‘I am Malala’ banned in Pakistani private schools

Eurasia News

ISLAMABAD: The All-Pakistan Private Schools Federation has banned “I am Malala”, the book written about teenage activist Malala Yousufzai and was co-written with British journalist Christina Lamb, saying that it will have a negative effect on its readers, Dispatch News Desk reported.

The federation, a representative body for over 152,000 schools across the country, also stated that the book was not completely respectful of the Islamic religion.

“In this book are many comments that are contrary to our ideology,” said Mirza Kashif, the federation’s Chairman.

Kashif said that the federation also has banned Malala’s book in its affiliated schools.
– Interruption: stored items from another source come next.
(* ===== verification/AcceptGaps.v ===== *)
(** * Buffered messages

    [drainContiguousLocked] promotes the buffered successors of a receive frontier: what it does to
    the buffers, the frontiers and the memory, and that it terminates. *)
From S2P Require Import Prelude GoHeap Dll Types Pending Cache CacheIndex CacheExpiry CacheInv CacheExpire CacheSpec Accept AcceptInv.
#[local] Open Scope Z_scope.

(** The receive frontier of an origin. *)
Definition through (c : cache) (o : string) : Z := default 0 (c_receivedThrough c !! o).

(** What is cached and what is buffered, in bytes. *)
Definition total (c : cache) : Z := c_bytes c + c_reorderBytes c.

Section Gaps.
Context {G : Type} `{SinkLaws G}.

Lemma through_range n c (g : G) o : bok n c g -> 0 <= through c o < 2 ^ 64.
Proof.
  intros B. unfold through. pose proof (sq_through _ (bo_seqs _ _ _ B) o) as Hr. destruct (c_receivedThrough c !! o) as [t|]; cbn; [by apply Hr|lia].
Qed.

Lemma bytes_nonneg n c (g : G) : bok n c g -> 0 <= c_bytes c /\ 0 <= c_reorderBytes c.
Proof.
  intros [[[L I] R] _ _ _ _ _]. split; [by eapply cb_bytes_nonneg, cinv_base|]. rewrite (ri_bytes _ R). apply bufferedBytes_nonneg.
Qed.

Lemma buffered_msg n c (g : G) o s r : bok n c g -> buffered (c_reorder c) o s = Some r ->
  exists m, c_mstore c !! r = Some m /\ m_Origin m = o /\ m_Sequence m = s /\ 0 < s < 2 ^ 64.
Proof.
  intros B Hr. destruct (ri_live _ (proj2 (bo_cache _ _ _ B)) _ _ _ Hr) as (m & Hm & Eo & Es). exists m. split_and!; [done..| |].
  - by apply (sq_positive _ (bo_seqs _ _ _ B) _ _ _ Hr).
  - pose proof (sq_u64 _ (bo_seqs _ _ _ B) _ _ Hm). lia.
Qed.

(** ** One message leaves its buffer *)
Record unbuffered1 (o : string) (s : Z) (r : loc) (c c' : cache) : Prop := {
  u1_view : agree mview (c_mstore c) (c_mstore c');
  u1_core : core c' = core c;
  u1_hist : hist c' = hist c;
  u1_reorder : c_reorder c' = alter (delete s) o (c_reorder c);
  u1_bytes : c_reorderBytes c' = c_reorderBytes c - sizeAt (c_mstore c) r;
}.

Lemma alter_lookup {V} (f : V -> V) (m : gmap string V) o x : alter f o m !! x = if decide (x = o) then f <$> m !! x else m !! x.
Proof. destruct (decide (x = o)) as [->|Hne]; [by rewrite lookup_alter_eq|by rewrite lookup_alter_ne]. Qed.

(** [x] is the message itself or a copy of the same size. *)
Lemma wp_unbufferCopy n c (g : G) o s r x m (Q : unit -> cache -> Prop) : bok n c g -> buffered (c_reorder c) o s = Some r ->
  c_mstore c !! x = Some m -> sizeAt (c_mstore c) r = sizeOf m ->
  (forall c', bok n c' g -> unbuffered1 o s r c c' -> Q tt c') -> wp (unbufferLocked o s x) c Q.
Proof.
  intros B Hr Hm Hsz HQ. unfold unbufferLocked. wp_step. apply wp_modify. wp_step.
  eapply wp_messageSize; [exact Hm|]. apply wp_modify. pose proof (memo_agree _ _ _ Hm) as Ha.
  pose proof (rinv_unbuffer _ _ _ _ (proj2 (bo_cache _ _ _ B)) Hr) as [R1 E1]. unfold unbuffer in R1, E1. cbn in E1. rewrite Hsz in R1, E1.
  match goal with |- Q tt ?x => set (c' := x) end.
  assert (Eb : c_reorderBytes c' = c_reorderBytes c - sizeOf m) by exact E1.
  assert (U : unbuffered1 o s r c c').
  { split; try done; [by apply viewM_view|]. by rewrite Hsz. }
  apply HQ; [|exact U]. pose proof B as [[[L I] R] _ _ _ B5 B6]. pose proof (sizeOf_pos m). eapply bok_cache; [exact B| |by apply mview_sview, viewM_view|done|rewrite Eb; lia|].
  - split.
    + exists L. eapply cinv_mframe; [|exact I]. by split.
    + eapply (rinv_view (unbuffer o s (sizeOf m) c)); [by apply viewM_view|done|done|exact R1].
  - eapply seqs_sub; [by apply viewM_view| |by eauto|exact B6]. intros o' s' r'. cbn. rewrite buffered_delete. case_decide; [done|]. eauto.
Qed.

Lemma wp_unbufferLocked n c (g : G) o s r (Q : unit -> cache -> Prop) : bok n c g -> buffered (c_reorder c) o s = Some r ->
  (forall c', bok n c' g -> unbuffered1 o s r c c' -> Q tt c') -> wp (unbufferLocked o s r) c Q.
Proof.
  intros B Hr HQ. destruct (buffered_msg _ _ _ _ _ _ B Hr) as (m & Hm & _). eapply wp_unbufferCopy; [exact B|exact Hr|exact Hm|by apply sizeAt_sizeOf|exact HQ].
Qed.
Malala ”was a role model for children, but this book has made her controversial,” Kashif said.

”Through this book, she became a tool in the hands of the Western powers,” Kashif said.

The federation’s chairman said the book did not show enough respect for Islam because it mentioned Prophet Muhammad’s name without using the abbreviation PBUH ”peace be upon him” as is customary in many parts of the Muslim world.

Kashif also said it spoke favorably of author Salman Rushdie, who angered many Muslims with his book ”The Satanic Verses,” and Ahmadis, members of a minority sect that have been declared non-Muslims under Pakistani law.